Exercise instructions:
The range starts at the line containing "(map entryOf (filter" and ends at the last line of the records below. Reproduce those lines exactly.

Records shown:
--------------------------------
(** The two ways [ExecCertsScript] ends: it failed and left the module
    cache alone, having fetched the first [n] files of the list; or it
    succeeded, fetched them all and published the directory and the list. *)
Lemma ExecCertsScript_cases (k : Paths) (rt : Runtime) (tp : Transport)
      (mc : ModuleCache) :
  let out := ExecCertsScript_Execute k rt tp mc in
  let localCertsDir := filepath_Join k (GetWorkDir tp) "ETCD_certs" in
  let tmpCertsDir := filepath_Join k (TmpDir k) "ETCD_certs" in
  let files := generateCertsFiles rt in
  (failure out <> None
   /\ moduleCache out = mc
   /\ exists n,
       n <= length files
       /\ fetched (calls out)
          = map (fetchPaths k localCertsDir tmpCertsDir) (firstn n files))
  \/ (failure out = None
      /\ moduleCache out = {| LocalCertsDir := Some localCertsDir;
                              CertsFileList := Some files |}
      /\ fetched (calls out)
         = map (fetchPaths k localCertsDir tmpCertsDir) files).
Proof.
  cbv zeta. unfold ExecCertsScript_Execute.
  assert (H0 : 0 <= length (generateCertsFiles rt)) by lia.
  destruct (SudoCmd (GetRunner rt) _ false) as [s1 [e1|]].
  { left. cbn. split; [discriminate|]. split; [reflexivity|].
    exists 0. now split. }
  destruct (SudoCmd (GetRunner rt) _ false) as [s2 [e2|]].
  { left. cbn. split; [discriminate|]. split; [reflexivity|].
    exists 0. now split. }
  destruct (SudoCmd (GetRunner rt) _ false) as [s3 [e3|]].
  { left. cbn. split; [discriminate|]. split; [reflexivity|].
    exists 0. now split. }
  destruct (CreateDir tp _) as [e4|].
  { left. cbn. split; [discriminate|]. split; [reflexivity|].
    exists 0. now split. }
  destruct (fetchFiles_calls
              k tp (filepath_Join k (GetWorkDir tp) "ETCD_certs")
              (filepath_Join k (TmpDir k) "ETCD_certs")
              (generateCertsFiles rt))
    as (n & Hn & Hcalls & Hall).
  destruct (fetchFiles k tp _ _ (generateCertsFiles rt)) as [asked [e5|]];
    cbn [fst snd] in *.
  - left. cbn [failure moduleCache calls].
    split; [discriminate|]. split; [reflexivity|].
    exists n. split; [exact Hn|].
    rewrite fetched_app. exact Hcalls.
  - right. cbn [failure moduleCache calls].
    split; [reflexivity|]. split; [reflexivity|].
    rewrite fetched_app. cbn [fetched flat_map app].
    fold (fetched asked). rewrite Hcalls, (Hall eq_refl).
    now rewrite firstn_all.
Qed.

(** X11.  When [ExecCertsScript] returns no error, it has fetched every
    file of the derived certificate list, once each and in list order, from
    the temporary directory on the host into [{workDir}/ETCD_certs] (so
    [2 + 4 * members + 2 * control-planes] transfers), and the module cache
    then holds that directory and exactly that list, replacing whatever it
    held before. *)
Theorem ExecCertsScript_publishes_on_success
        (k : Paths) (rt : Runtime) (tp : Transport) (mc : ModuleCache) :
  failure (ExecCertsScript_Execute k rt tp mc) = None ->
  let out := ExecCertsScript_Execute k rt tp mc in
  let localCertsDir := filepath_Join k (GetWorkDir tp) "ETCD_certs" in
  let tmpCertsDir := filepath_Join k (TmpDir k) "ETCD_certs" in
  moduleCache out = {| LocalCertsDir := Some localCertsDir;
                       CertsFileList := Some (generateCertsFiles rt) |}
  /\ fetched (calls out)
     = map (fetchPaths k localCertsDir tmpCertsDir) (generateCertsFiles rt)
  /\ length (fetched (calls out))
     = 2 + 4 * length (HostsETCD rt) + 2 * length (HostsMaster rt).
Proof.
  intros Hok. cbv zeta.
  destruct (ExecCertsScript_cases k rt tp mc)
    as [(Hfail & _)|(_ & Hmc & Hcalls)]; [contradiction|].
  split; [exact Hmc|]. split; [exact Hcalls|].
  now rewrite Hcalls, length_map, generateCertsFiles_length.
Qed.

(** X12.  When [ExecCertsScript] returns an error (the chmod, the script,
    the copy, the directory creation or one of the fetches failed), the
    module cache is exactly as it was, so no directory and no file list is
    published for the distribution step, and the files fetched so far are
    the first [n] of the derived list, in order, for some [n]. *)
Theorem ExecCertsScript_failure_publishes_nothing
        (k : Paths) (rt : Runtime) (tp : Transport) (mc : ModuleCache) :
  failure (ExecCertsScript_Execute k rt tp mc) <> None ->
  let out := ExecCertsScript_Execute k rt tp mc in
  let localCertsDir := filepath_Join k (GetWorkDir tp) "ETCD_certs" in
  let tmpCertsDir := filepath_Join k (TmpDir k) "ETCD_certs" in
  moduleCache out = mc
  /\ exists n,
      n <= length (generateCertsFiles rt)
      /\ fetched (calls out)
         = map (fetchPaths k localCertsDir tmpCertsDir)
               (firstn n (generateCertsFiles rt)).
Proof.
  intros Hfail. cbv zeta.
  destruct (ExecCertsScript_cases k rt tp mc)
    as [(_ & Hmc & Hcalls)|(Hok & _)]; [|contradiction].
  split; assumption.
Qed.

Lemma SyncCertsFile_present (k : Paths) (tp : Transport) (dir : string)
      (files : list string) :
  let out := SyncCertsFile_Execute
               k tp {| LocalCertsDir := Some dir;
                       CertsFileList := Some files |} in
  calls out = fst (pushFiles k tp dir files)
  /\ failure out = snd (pushFiles k tp dir files)
  /\ moduleCache out = {| LocalCertsDir := Some dir;
                          CertsFileList := Some files |}.
Proof.
  cbv zeta. unfold SyncCertsFile_Execute. cbn [LocalCertsDir CertsFileList].
  now destruct (pushFiles k tp dir files).
Qed.

(** X13.  Distribution pushes what generation fetched.  After a successful
    [ExecCertsScript], [SyncCertsFile] on a host whose transfers succeed
    pushes every file of the derived certificate list, in order, from the
    local directory the generation step recorded to the certificate
    directory of the host: the local paths pushed are the local paths
    fetched.  The whole list goes to every host, whatever its role, and the
    module cache is left as the generation step set it. *)
Theorem SyncCertsFile_pushes_what_was_fetched
        (k : Paths) (rt : Runtime) (tp tp' : Transport) (mc : ModuleCache) :
  failure (ExecCertsScript_Execute k rt tp mc) = None ->
  let gen := ExecCertsScript_Execute k rt tp mc in
  let localCertsDir := filepath_Join k (GetWorkDir tp) "ETCD_certs" in
  Forall (fun f => SudoScp tp' (filepath_Join k localCertsDir f)
                           (filepath_Join k (ETCDCertDir k) f) = None)
         (generateCertsFiles rt) ->
  let out := SyncCertsFile_Execute k tp' (moduleCache gen) in
  failure out = None
  /\ pushed (calls out)
     = map (pushPaths k localCertsDir) (generateCertsFiles rt)
  /\ map fst (pushed (calls out)) = map fst (fetched (calls gen))
  /\ moduleCache out = moduleCache gen.
Proof.
  intros Hok. cbv zeta. intros Hscp.
  destruct (ExecCertsScript_cases k rt tp mc)
    as [(Hfail & _)|(_ & Hmc & Hcalls)]; [contradiction|].
  rewrite Hmc, Hcalls.
  destruct (SyncCertsFile_present
              k tp' (filepath_Join k (GetWorkDir tp) "ETCD_certs")
              (generateCertsFiles rt))
    as (Hc & Hf & Hm).
  rewrite Hc, Hf, Hm.
  apply pushFiles_ok_iff in Hscp.
  destruct (pushFiles_calls
              k tp' (filepath_Join k (GetWorkDir tp) "ETCD_certs")
              (generateCertsFiles rt))
    as (n & _ & Hpushed & Hall).
  rewrite (Hall Hscp), firstn_all in Hpushed.
  split; [exact Hscp|]. split; [exact Hpushed|]. split; [|reflexivity].
  rewrite Hpushed, !map_map. reflexivity.
Qed.


(** ** One entry per host *)

(** Filtering keeps two lists permutations of each other. *)
Lemma filter_Permutation {A : Type} (keep : A -> bool) :
  forall xs ys : list A,
    Permutation xs ys -> Permutation (filter keep xs) (filter keep ys).
Proof.
  intros xs ys Hperm.
  induction Hperm as [|x xs ys _ IH|x y xs|xs ys zs _ IH1 _ IH2];
    cbn [filter].
  - constructor.
  - destruct (keep x); [now apply perm_skip | exact IH].
  - destruct (keep x), (keep y);
      try apply perm_swap; try apply Permutation_refl.
  - now apply Permutation_trans with (filter keep ys).
Qed.

Lemma filter_split_Permutation {A : Type} (f : A -> bool) (l : list A) :
  Permutation (filter f l ++ filter (fun x => negb (f x)) l) l.
Proof.
  induction l as [|x l IH]; cbn [filter]; [constructor|].
  destruct (f x); cbn [negb app].
  - now apply perm_skip.
  - apply Permutation_sym, Permutation_cons_app. now apply Permutation_sym.
Qed.

Lemma contribution_Permutation (rts : list Runtime) :
  forall (sched : list (Op * nat)) (done : list nat),
    ordered (length rts) done sched ->
    Permutation
      (flat_map (contribution rts) sched)
      (map entryOf (filter markerPresent (hostsOf rts (probes sched)))
           ++ map entryOf (hostsOf rts (configs sched))).
Proof.
  induction sched as [|[op i] rest IH]; intros done Hord; [constructor|].
  destruct op; cbn [ordered] in Hord; try contradiction.
  - destruct Hord as (Hi & Hord). specialize (IH _ Hord).
    cbn [flat_map]. unfold probes, configs, contribution in *.
    cbn [filter isGetStatus isGenerateConfig fst snd map].
    rewrite hostsOf_cons.
    destruct (nth_error rts i) as [rt|]; [|exact IH].
    cbn [app filter]. destruct (markerPresent rt); cbn [map app].
    + now apply perm_skip.
    + exact IH.
  - destruct Hord as (Hi & _ & Hord). specialize (IH _ Hord).
    cbn [flat_map]. unfold probes, configs, contribution in *.
    cbn [filter isGetStatus isGenerateConfig fst snd map].
    rewrite hostsOf_cons.
    destruct (nth_error rts i) as [rt|]; [|exact IH].
    cbn [app map]. now apply Permutation_cons_app.
Qed.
--------------------------------
Response area:
      (map entryOf (filter markerPresent (hostsOf rts (probes sched)))
           ++ map entryOf (hostsOf rts (configs sched))).
Proof.
  induction sched as [|[op i] rest IH]; intros done Hord; [constructor|].
  destruct op; cbn [ordered] in Hord; try contradiction.
  - destruct Hord as (Hi & Hord). specialize (IH _ Hord).
    cbn [flat_map]. unfold probes, configs, contribution in *.
    cbn [filter isGetStatus isGenerateConfig fst snd map].
    rewrite hostsOf_cons.
    destruct (nth_error rts i) as [rt|]; [|exact IH].
    cbn [app filter]. destruct (markerPresent rt); cbn [map app].
    + now apply perm_skip.
    + exact IH.
  - destruct Hord as (Hi & _ & Hord). specialize (IH _ Hord).
    cbn [flat_map]. unfold probes, configs, contribution in *.
    cbn [filter isGetStatus isGenerateConfig fst snd map].
    rewrite hostsOf_cons.
    destruct (nth_error rts i) as [rt|]; [|exact IH].
    cbn [app map]. now apply Permutation_cons_app.
Qed.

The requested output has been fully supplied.